(Excerpts from a dataset)

###

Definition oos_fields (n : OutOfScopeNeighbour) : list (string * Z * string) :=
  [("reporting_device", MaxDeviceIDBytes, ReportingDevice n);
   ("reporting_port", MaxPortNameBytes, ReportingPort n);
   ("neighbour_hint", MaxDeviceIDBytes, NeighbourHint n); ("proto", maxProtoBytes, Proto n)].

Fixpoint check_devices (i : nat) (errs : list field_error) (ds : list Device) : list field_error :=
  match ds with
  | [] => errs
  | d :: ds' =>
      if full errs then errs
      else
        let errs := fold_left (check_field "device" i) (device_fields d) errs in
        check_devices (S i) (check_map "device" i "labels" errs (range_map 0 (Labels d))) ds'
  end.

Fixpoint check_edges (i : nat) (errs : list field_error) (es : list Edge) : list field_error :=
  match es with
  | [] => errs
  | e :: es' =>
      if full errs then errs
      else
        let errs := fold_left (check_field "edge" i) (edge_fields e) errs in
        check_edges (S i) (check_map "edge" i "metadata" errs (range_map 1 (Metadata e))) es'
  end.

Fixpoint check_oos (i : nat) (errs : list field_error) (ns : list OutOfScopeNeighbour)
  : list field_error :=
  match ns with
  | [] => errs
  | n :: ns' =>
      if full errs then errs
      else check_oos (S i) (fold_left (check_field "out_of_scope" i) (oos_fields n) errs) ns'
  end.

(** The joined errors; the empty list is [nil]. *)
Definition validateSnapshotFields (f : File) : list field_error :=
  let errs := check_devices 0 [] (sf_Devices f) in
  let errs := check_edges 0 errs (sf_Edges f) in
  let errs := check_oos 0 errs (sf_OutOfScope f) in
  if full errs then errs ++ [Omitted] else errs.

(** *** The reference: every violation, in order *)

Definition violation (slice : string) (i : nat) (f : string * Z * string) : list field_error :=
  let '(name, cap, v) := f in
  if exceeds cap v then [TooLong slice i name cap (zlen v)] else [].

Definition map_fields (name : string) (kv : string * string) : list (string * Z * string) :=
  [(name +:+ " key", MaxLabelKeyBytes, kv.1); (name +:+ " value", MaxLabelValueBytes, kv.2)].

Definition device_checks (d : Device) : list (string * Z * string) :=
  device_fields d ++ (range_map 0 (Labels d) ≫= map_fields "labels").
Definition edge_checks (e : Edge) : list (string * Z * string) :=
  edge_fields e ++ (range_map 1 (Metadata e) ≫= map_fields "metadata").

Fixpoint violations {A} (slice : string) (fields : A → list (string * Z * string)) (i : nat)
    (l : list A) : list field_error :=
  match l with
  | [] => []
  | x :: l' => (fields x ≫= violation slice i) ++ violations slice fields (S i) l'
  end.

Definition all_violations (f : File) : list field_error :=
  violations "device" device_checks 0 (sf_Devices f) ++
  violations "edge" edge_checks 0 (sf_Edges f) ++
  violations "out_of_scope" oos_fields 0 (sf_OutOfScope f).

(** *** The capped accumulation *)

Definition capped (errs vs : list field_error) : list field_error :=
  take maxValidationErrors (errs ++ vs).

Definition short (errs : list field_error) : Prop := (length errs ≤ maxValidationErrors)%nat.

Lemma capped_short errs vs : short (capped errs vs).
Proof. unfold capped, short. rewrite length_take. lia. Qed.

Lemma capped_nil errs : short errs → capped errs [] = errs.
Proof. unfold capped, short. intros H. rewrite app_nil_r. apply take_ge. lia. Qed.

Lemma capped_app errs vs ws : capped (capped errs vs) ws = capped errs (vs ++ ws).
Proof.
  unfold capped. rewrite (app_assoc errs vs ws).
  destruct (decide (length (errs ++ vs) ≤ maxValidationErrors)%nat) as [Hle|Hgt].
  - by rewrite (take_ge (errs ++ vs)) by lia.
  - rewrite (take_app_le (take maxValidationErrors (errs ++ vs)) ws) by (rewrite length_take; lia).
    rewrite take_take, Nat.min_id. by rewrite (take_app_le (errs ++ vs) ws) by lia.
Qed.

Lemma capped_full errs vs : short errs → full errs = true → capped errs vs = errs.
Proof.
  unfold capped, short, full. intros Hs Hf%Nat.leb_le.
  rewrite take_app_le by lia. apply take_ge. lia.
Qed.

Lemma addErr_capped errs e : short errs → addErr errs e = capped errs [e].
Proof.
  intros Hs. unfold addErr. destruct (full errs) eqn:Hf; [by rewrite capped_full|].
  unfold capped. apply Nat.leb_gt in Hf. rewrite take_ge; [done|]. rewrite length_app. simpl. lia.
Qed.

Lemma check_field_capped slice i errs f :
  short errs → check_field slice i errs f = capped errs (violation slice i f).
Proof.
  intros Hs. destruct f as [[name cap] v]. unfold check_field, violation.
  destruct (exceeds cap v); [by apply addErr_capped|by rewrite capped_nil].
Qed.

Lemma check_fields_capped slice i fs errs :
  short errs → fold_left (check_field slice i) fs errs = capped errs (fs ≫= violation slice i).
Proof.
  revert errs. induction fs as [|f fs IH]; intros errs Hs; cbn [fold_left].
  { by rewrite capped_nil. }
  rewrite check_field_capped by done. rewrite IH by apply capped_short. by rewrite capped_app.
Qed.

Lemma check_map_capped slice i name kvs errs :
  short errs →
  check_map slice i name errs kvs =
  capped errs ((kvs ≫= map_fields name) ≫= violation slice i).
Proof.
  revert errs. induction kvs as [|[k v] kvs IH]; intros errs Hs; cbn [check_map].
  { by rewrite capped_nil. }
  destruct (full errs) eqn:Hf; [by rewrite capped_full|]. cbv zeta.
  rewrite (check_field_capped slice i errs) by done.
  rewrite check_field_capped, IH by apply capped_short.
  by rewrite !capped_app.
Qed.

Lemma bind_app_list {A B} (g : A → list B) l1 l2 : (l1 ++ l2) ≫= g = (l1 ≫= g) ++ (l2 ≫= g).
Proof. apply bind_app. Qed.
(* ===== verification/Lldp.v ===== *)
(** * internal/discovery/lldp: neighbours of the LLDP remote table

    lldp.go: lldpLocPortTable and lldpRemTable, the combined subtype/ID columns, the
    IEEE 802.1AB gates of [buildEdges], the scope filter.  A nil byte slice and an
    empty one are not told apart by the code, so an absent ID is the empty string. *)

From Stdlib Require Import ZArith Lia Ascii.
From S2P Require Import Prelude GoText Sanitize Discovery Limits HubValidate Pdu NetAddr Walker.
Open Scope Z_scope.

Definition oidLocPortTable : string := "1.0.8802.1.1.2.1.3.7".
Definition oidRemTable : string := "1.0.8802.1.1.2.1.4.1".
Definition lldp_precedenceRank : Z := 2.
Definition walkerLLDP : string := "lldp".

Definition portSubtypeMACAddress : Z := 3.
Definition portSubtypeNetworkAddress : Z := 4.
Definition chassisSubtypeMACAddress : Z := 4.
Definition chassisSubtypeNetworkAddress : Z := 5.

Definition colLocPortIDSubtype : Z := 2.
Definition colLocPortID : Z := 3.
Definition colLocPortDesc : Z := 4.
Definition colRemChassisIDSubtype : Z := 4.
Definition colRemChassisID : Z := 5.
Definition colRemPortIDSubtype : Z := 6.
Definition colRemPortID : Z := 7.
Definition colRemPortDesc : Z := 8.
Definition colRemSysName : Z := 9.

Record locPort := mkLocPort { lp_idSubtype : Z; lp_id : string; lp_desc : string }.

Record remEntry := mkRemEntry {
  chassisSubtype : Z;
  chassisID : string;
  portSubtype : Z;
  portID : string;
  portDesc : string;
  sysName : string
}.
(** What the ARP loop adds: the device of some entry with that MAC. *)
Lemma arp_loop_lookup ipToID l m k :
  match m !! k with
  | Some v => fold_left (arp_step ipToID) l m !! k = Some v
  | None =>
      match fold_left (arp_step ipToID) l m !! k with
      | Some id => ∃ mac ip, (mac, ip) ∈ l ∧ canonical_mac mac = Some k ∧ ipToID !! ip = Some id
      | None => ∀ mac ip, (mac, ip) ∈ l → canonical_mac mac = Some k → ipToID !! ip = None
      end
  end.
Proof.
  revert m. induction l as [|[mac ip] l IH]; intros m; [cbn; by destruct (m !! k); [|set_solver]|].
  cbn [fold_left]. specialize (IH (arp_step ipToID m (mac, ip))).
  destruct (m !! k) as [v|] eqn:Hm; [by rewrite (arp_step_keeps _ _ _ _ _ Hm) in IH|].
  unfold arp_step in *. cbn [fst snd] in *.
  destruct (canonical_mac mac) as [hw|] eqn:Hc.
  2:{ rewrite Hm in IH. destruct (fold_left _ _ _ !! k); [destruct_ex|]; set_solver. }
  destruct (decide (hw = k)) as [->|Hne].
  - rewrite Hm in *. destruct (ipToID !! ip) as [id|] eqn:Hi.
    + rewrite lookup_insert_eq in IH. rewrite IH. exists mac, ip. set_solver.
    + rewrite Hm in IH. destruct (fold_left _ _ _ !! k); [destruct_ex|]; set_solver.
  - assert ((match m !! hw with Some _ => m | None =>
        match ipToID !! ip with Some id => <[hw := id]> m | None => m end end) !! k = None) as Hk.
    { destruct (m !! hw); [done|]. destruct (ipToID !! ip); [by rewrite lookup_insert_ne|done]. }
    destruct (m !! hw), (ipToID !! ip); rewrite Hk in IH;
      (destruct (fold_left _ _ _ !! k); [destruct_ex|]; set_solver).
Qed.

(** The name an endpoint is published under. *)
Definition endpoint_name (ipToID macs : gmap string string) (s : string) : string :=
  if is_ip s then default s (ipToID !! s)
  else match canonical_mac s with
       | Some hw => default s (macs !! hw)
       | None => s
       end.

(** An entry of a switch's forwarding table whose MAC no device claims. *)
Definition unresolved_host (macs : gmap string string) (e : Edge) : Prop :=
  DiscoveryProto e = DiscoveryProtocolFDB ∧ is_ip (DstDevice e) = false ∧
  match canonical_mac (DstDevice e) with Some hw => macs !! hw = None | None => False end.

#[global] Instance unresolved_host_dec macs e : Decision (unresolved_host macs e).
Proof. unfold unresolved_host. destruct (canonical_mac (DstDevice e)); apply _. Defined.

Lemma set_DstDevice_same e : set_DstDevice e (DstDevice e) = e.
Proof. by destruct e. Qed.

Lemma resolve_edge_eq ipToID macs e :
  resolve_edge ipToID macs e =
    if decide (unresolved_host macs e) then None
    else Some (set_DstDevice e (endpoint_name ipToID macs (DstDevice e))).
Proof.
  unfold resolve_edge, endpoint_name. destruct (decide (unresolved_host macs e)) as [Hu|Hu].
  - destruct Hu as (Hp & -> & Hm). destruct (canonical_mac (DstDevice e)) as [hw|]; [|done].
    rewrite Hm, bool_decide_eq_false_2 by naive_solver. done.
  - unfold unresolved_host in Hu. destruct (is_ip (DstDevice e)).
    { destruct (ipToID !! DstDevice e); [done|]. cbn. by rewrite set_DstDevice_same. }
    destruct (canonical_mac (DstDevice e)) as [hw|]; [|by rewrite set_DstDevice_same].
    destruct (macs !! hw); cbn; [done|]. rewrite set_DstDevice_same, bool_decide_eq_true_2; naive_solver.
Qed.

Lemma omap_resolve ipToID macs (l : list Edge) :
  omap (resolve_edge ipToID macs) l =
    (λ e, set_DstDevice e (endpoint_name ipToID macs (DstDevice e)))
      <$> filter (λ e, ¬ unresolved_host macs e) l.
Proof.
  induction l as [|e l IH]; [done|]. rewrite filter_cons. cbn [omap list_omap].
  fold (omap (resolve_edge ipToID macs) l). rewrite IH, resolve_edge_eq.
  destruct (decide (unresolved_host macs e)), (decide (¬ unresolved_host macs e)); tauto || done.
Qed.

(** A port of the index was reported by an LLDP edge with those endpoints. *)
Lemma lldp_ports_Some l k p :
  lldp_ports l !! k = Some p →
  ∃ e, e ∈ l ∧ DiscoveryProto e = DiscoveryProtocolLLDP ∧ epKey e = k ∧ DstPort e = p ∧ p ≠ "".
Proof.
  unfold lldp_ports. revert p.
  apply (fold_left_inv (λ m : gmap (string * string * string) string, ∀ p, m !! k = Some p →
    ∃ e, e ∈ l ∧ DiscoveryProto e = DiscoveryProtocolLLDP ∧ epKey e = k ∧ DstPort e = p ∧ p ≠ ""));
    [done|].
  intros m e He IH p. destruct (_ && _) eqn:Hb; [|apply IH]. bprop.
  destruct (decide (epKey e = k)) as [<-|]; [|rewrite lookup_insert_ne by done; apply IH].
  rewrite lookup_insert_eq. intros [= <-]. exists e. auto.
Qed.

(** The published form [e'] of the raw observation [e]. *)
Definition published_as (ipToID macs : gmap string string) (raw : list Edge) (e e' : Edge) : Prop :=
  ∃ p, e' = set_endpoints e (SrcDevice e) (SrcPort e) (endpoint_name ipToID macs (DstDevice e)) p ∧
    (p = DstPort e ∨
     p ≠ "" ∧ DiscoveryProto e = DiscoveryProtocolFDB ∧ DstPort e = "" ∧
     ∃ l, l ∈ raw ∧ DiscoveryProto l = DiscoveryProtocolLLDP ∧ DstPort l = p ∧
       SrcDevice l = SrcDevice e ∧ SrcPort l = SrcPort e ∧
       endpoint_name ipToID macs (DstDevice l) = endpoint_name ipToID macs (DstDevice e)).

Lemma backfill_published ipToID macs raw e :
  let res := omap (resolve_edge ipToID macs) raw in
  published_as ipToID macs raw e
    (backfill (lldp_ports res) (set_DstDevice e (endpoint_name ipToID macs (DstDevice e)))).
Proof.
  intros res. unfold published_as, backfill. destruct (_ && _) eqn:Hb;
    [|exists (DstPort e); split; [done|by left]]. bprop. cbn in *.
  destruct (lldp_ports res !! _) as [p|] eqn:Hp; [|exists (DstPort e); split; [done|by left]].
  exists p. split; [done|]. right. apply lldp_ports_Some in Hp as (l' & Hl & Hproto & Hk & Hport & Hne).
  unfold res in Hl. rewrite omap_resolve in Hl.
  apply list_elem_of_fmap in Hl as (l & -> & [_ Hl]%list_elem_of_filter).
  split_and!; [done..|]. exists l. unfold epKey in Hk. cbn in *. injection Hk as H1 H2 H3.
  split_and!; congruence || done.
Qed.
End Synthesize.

###

* AIM OF THE TASK
All lines above from the one with "(l : list A)" to the one with "take maxValidationErrors (errs ++ vs).", inclusive, should be copied exactly, and no other lines.

* THE ANSWER
    (l : list A) : list field_error :=
  match l with
  | [] => []
  | x :: l' => (fields x ≫= violation slice i) ++ violations slice fields (S i) l'
  end.

Definition all_violations (f : File) : list field_error :=
  violations "device" device_checks 0 (sf_Devices f) ++
  violations "edge" edge_checks 0 (sf_Edges f) ++
  violations "out_of_scope" oos_fields 0 (sf_OutOfScope f).

(** *** The capped accumulation *)

Definition capped (errs vs : list field_error) : list field_error :=
  take maxValidationErrors (errs ++ vs).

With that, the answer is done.